Lead poisoning in an individual is diagnosed based on the presence of relevant clinical features and high blood lead levels. There are no known safe blood lead levels, and concentrations as low as 3.5 mcg/dL may cause decreased intelligence in children, behavioral difficulties, and learning problems.1 Other valuable investigations include a complete blood count and ferritin to identify iron deficiency anemia, a peripheral smear to look for basophilic stippling, raised urinary coproporphyrin, presence of lead flakes on abdominal X-ray, lead lines on X-ray of long bones, and neuroimaging to look for encephalopathic changes.

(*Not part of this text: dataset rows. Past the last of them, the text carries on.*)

(* ===== verification/Update.v ===== *)
(** System updates: [kpm/system_update.c].

    A bundle is its bytes, read with bounds checks ([None] is an access outside it); the
    cryptography is [Kea.Crypto], files and scratch memory are [Files]. *)
From Stdlib Require Import String.
From S2P Require Import Prelude Pmm Vmm Kea Files.

Definition KSU_MAGIC : Z := 0x3155534B.
Definition KSU_VERSION : Z := 1.
Definition KSU_SIGNATURE_SIZE : Z := 64.
Definition KSU_ALGORITHM : Z := 1.
(** [sizeof(ksu_header_t)] and the offset of its digest. *)
Definition KSU_HEADER : Z := 128.
Definition KSU_DIGEST : Z := 80.

Definition KPM_UPDATE_OK : Z := 0.
Definition KPM_UPDATE_FORMAT : Z := -1.
Definition KPM_UPDATE_UNTRUSTED : Z := -2.
Definition KPM_UPDATE_DIGEST : Z := -3.
Definition KPM_UPDATE_SIGNATURE : Z := -4.
Definition KPM_UPDATE_STORAGE : Z := -5.

Record ksu_header := KsuHeader {
  ksu_magic : Z; header_size : Z; ksu_version : Z; release : list Z; payload_offset : Z; payload_size : Z;
  ksu_signature_offset : Z; ksu_signature_size : Z; ksu_algorithm : Z; ksu_key_id : list Z; digest : list Z
}.

Definition read_ksu (data : list Z) : option ksu_header :=
  m ← rd data 0 4; hs ← rd data 4 2; v ← rd data 6 2; r ← slice data 8 32; po ← rd data 40 8; ps ← rd data 48 8;
  so ← rd data 56 4; ss ← rd data 60 2; alg ← rd data 62 2; key ← slice data 64 16; dg ← slice data KSU_DIGEST 32;
  Some (KsuHeader m hs v r po ps so ss alg key dg).

(** [equal_bytes]. *)
Definition equal_bytes : list Z -> list Z -> bool := bytes_equal.
Definition trusted_key (id : list Z) : option (list Z * list Z) := List.find (fun k => equal_bytes id (fst k)) trusted_keys.

(** The header, when its fields fit the size of the bundle. *)
Definition ksu_fields_ok (h : ksu_header) (size : Z) : bool :=
  (ksu_magic h =? KSU_MAGIC) && (header_size h =? KSU_HEADER) && (ksu_version h =? KSU_VERSION) &&
  (ksu_signature_size h =? KSU_SIGNATURE_SIZE) && (ksu_algorithm h =? KSU_ALGORITHM) && negb (payload_offset h <? KSU_HEADER) &&
  negb (size <? payload_offset h) && negb (size - payload_offset h <? payload_size h) &&
  (ksu_signature_offset h =? u64 (payload_offset h + payload_size h)) && (u32 (ksu_signature_offset h + ksu_signature_size h) =? size).

Section Verify.
Context `{CR : Crypto}.

Definition verify_bundle (data : list Z) : option Z :=
  let size := Z.of_nat (length data) in
  if size <? KSU_HEADER + KSU_SIGNATURE_SIZE then Some KPM_UPDATE_FORMAT
  else
    h ← read_ksu data;
    if negb (ksu_fields_ok h size) then Some KPM_UPDATE_FORMAT
    else
      match trusted_key (ksu_key_id h) with
      | None => Some KPM_UPDATE_UNTRUSTED
      | Some key =>
          pre ← slice data 0 KSU_DIGEST;
          post ← slice data (KSU_DIGEST + 32) (ksu_signature_offset h - KSU_DIGEST - 32);
          let dg := sha256 (pre ++ replicate 32 0 ++ post) in
          if negb (equal_bytes dg (digest h)) then Some KPM_UPDATE_DIGEST
          else
            sig ← slice data (ksu_signature_offset h) (ksu_signature_size h);
            Some (if ecdsa_verify dg (snd key) sig then KPM_UPDATE_OK else KPM_UPDATE_SIGNATURE)
      end.
End Verify.

(** ** The state file *)

Definition STATE_PATH : path := str "/hdd/KUPD.STA".
Definition TXN_PATH : path := str "/hdd/KUPD.TXN".

Definition SLOT_A : Z := 65.
Definition SLOT_B : Z := 66.

(** The first [a......=] names the active slot. *)
Fixpoint scan_active (l : list Z) : Z :=
  match l with
  | [] => SLOT_A
  | c :: rest =>
      if (length l <? 8)%nat then SLOT_A
      else if (c =? 97) && (nth 6 l 0 =? 61) then if nth 7 l 0 =? 66 then SLOT_B else SLOT_A
      else scan_active rest
  end.

(** The last [p.......=] names the pending slot. *)
Fixpoint scan_pending (pending : Z) (l : list Z) : Z :=
  match l with
  | [] => pending
  | c :: rest =>
      if (length l <? 9)%nat then pending
      else scan_pending (if (c =? 112) && (nth 7 l 0 =? 61) then nth 8 l 0 else pending) rest
  end.

Definition state_text (active pending : Z) (rel : list Z) (attempts : Z) : list Z :=
  str "active=" ++ [active; 10] ++ str "pending=" ++ [pending; 10] ++
  str "attempts=" ++ [48 + (if attempts <? 0 then 0 else if 9 <? attempts then 9 else attempts); 10] ++
  str "release=" ++ c_string (take 31 rel) ++ [10].

Section Update.
Context {W : Type} `{FS : Files W, FA : FrameAllocator W, CR : Crypto}.

Definition active_slot (w : W) : W * Z :=
  let '(w, count, out) := vfs_read w STATE_PATH 127 in
  (w, if count <=? 0 then SLOT_A else scan_active out).

Definition write_state (w : W) (active pending : Z) (rel : list Z) (attempts : Z) : W * Z :=
  let text := state_text active pending rel attempts in
  let '(w, rc) := vfs_write w STATE_PATH text in (w, if rc =? Z.of_nat (length text) then 0 else -1).

Definition slot_dir (slot : Z) : path := if slot =? SLOT_A then str "/hdd/KSA" else str "/hdd/KSB".
Definition slot_new (slot : Z) : path := if slot =? SLOT_A then str "/hdd/KSA/NEW.KSU" else str "/hdd/KSB/NEW.KSU".
Definition slot_image (slot : Z) : path := if slot =? SLOT_A then str "/hdd/KSA/SYSTEM.KSU" else str "/hdd/KSB/SYSTEM.KSU".

(** Give up: remove the new file and the transaction mark. *)
Definition drop_staged (w : W) (pending : Z) : W * Z :=
  let '(w, _) := vfs_delete w (slot_new pending) in
  let '(w, _) := vfs_delete w TXN_PATH in (w, KPM_UPDATE_STORAGE).

(** The stored copy is read back, verified again and moved into the slot. *)
Definition store_image (w : W) (size pending : Z) : option (W * bool) :=
  let '(w, stored, copy) := vfs_read w (slot_new pending) size in
  if negb (stored =? size) then Some (w, false)
  else
    status ← verify_bundle copy;
    if negb (status =? KPM_UPDATE_OK) then Some (w, false)
    else let '(w, rc) := vfs_write w (slot_image pending) copy in Some (w, rc =? stored).

(** From the stored copy on. *)
Definition install_staged (w : W) (bundle : list Z) (active pending : Z) : option (W * Z) :=
  let size := Z.of_nat (length bundle) in
  let pages := (size + PAGE_SIZE - 1) / PAGE_SIZE in
  let '(w, physical) := fa_alloc_pages w pages in
  if physical =? 0 then Some (drop_staged w pending)
  else
    ok ← store_image w size pending;
    let '(w, ok) := ok : W * bool in
    let '(w, _) := fa_free_pages w physical pages in
    if negb ok then Some (drop_staged w pending)
    else
      rel ← slice bundle 8 32;
      let '(w, rc) := write_state w active pending rel 3 in
      if negb (rc =? 0) then Some (w, KPM_UPDATE_STORAGE)
      else
        let '(w, _) := vfs_delete w (slot_new pending) in
        let '(w, _) := vfs_delete w TXN_PATH in Some (w, KPM_UPDATE_OK).

Definition kpm_system_update_stage (w : W) (bundle : list Z) : option (W * Z) :=
  let size := Z.of_nat (length bundle) in
  status ← verify_bundle bundle;
  if negb (status =? KPM_UPDATE_OK) then Some (w, status)
  else if 64 * 1024 * 1024 <? size then Some (w, KPM_UPDATE_STORAGE)
  else
    let '(w, active) := active_slot w in
    let pending := if active =? SLOT_A then SLOT_B else SLOT_A in
    let '(w, made) := vfs_mkdir w (slot_dir pending) in
    if negb (made =? 0) && negb (vfs_exists w (slot_dir pending)) then Some (w, KPM_UPDATE_STORAGE)
    else
      let '(w, rc) := vfs_write w TXN_PATH [pending] in
      if negb (rc =? 1) then Some (w, KPM_UPDATE_STORAGE)
      else
        let '(w, rc) := vfs_write w (slot_new pending) bundle in
        if negb (rc =? size) then Some (w, KPM_UPDATE_STORAGE) else install_staged w bundle active pending.

Definition kpm_system_update_confirm (w : W) : W * Z :=
  let '(w, count, out) := vfs_read w STATE_PATH 127 in
  if count <=? 0 then (w, KPM_UPDATE_STORAGE)
  else
    let pending := scan_pending 0 out in
    if negb (pending =? SLOT_A) && negb (pending =? SLOT_B) then (w, KPM_UPDATE_FORMAT)
    else let '(w, rc) := write_state w pending 45 (str "confirmed") 0 in (w, if rc =? 0 then KPM_UPDATE_OK else KPM_UPDATE_STORAGE).

Definition kpm_system_update_rollback (w : W) : W * Z :=
  let '(w, active) := active_slot w in
  let '(w, rc) := write_state w active 45 (str "rollback") 0 in (w, if rc =? 0 then KPM_UPDATE_OK else KPM_UPDATE_STORAGE).
End Update.

Definition kpm_system_update_error (status : Z) : list Z :=
  if status =? KPM_UPDATE_OK then str "ok"
  else if status =? KPM_UPDATE_FORMAT then str "invalid update bundle"
  else if status =? KPM_UPDATE_UNTRUSTED then str "untrusted update key"
  else if status =? KPM_UPDATE_DIGEST then str "update digest mismatch"
  else if status =? KPM_UPDATE_SIGNATURE then str "update signature mismatch"
  else str "update storage transaction failed".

Studies have shown that children with underlying iron deficiency anemia, and exhibiting pica, are more prone to lead toxicity.8
As per the World Health Organization (WHO), primary treatment measures for all children with suspected or confirmed lead exposure include source removal and correction of underlying anemia; while chelation therapy, either oral or parenteral, is recommended for children with BLL >45 mcg/dL.4 Primary chelators include injectable calcium disodium edetate (CaNa2EDTA) and oral succimer, along with injectable dimercaprol and oral D-penicillamine.9 During chelation therapy, it is essential to monitor complete blood counts, liver enzymes, serum electrolytes, and urine routine and microscopy. Children and adolescents with significant neurological features of lead toxicity or lead encephalopathy require urgent admission and parenteral chelation therapy.4
Prevention of lead exposure stands as the cornerstone in decreasing the incidence and mitigating the risks of lead poisoning among children. This necessitates a multidisciplinary approach, involving health workers, governmental bodies, and the general populace. Several countries have enacted legislation, limiting the quantity of lead in paints. Additional methods entail screening asymptomatic children for blood lead levels, conducting dust clearance tests to assess lead levels in household dust, regular maintenance of lead service lines transporting drinking water, and stringent quality regulations for traditional medicines in the market.10
In conclusion, lead poisoning continues to pose a significant threat in current times, and can prove fatal if not promptly identified; hence, it is imperative to conduct blood lead level screenings for children exhibiting nonspecific symptoms and a history of pica.
Furthermore, it is noteworthy that children displaying symptoms of lead encephalopathy may exhibit clinical similarities to conditions such as ADEM or viral encephalitis. Therefore, in cases where a child is suspected of having encephalopathy, and remains unresponsive to conventional therapies, lead poisoning should be considered as a potential differential diagnosis.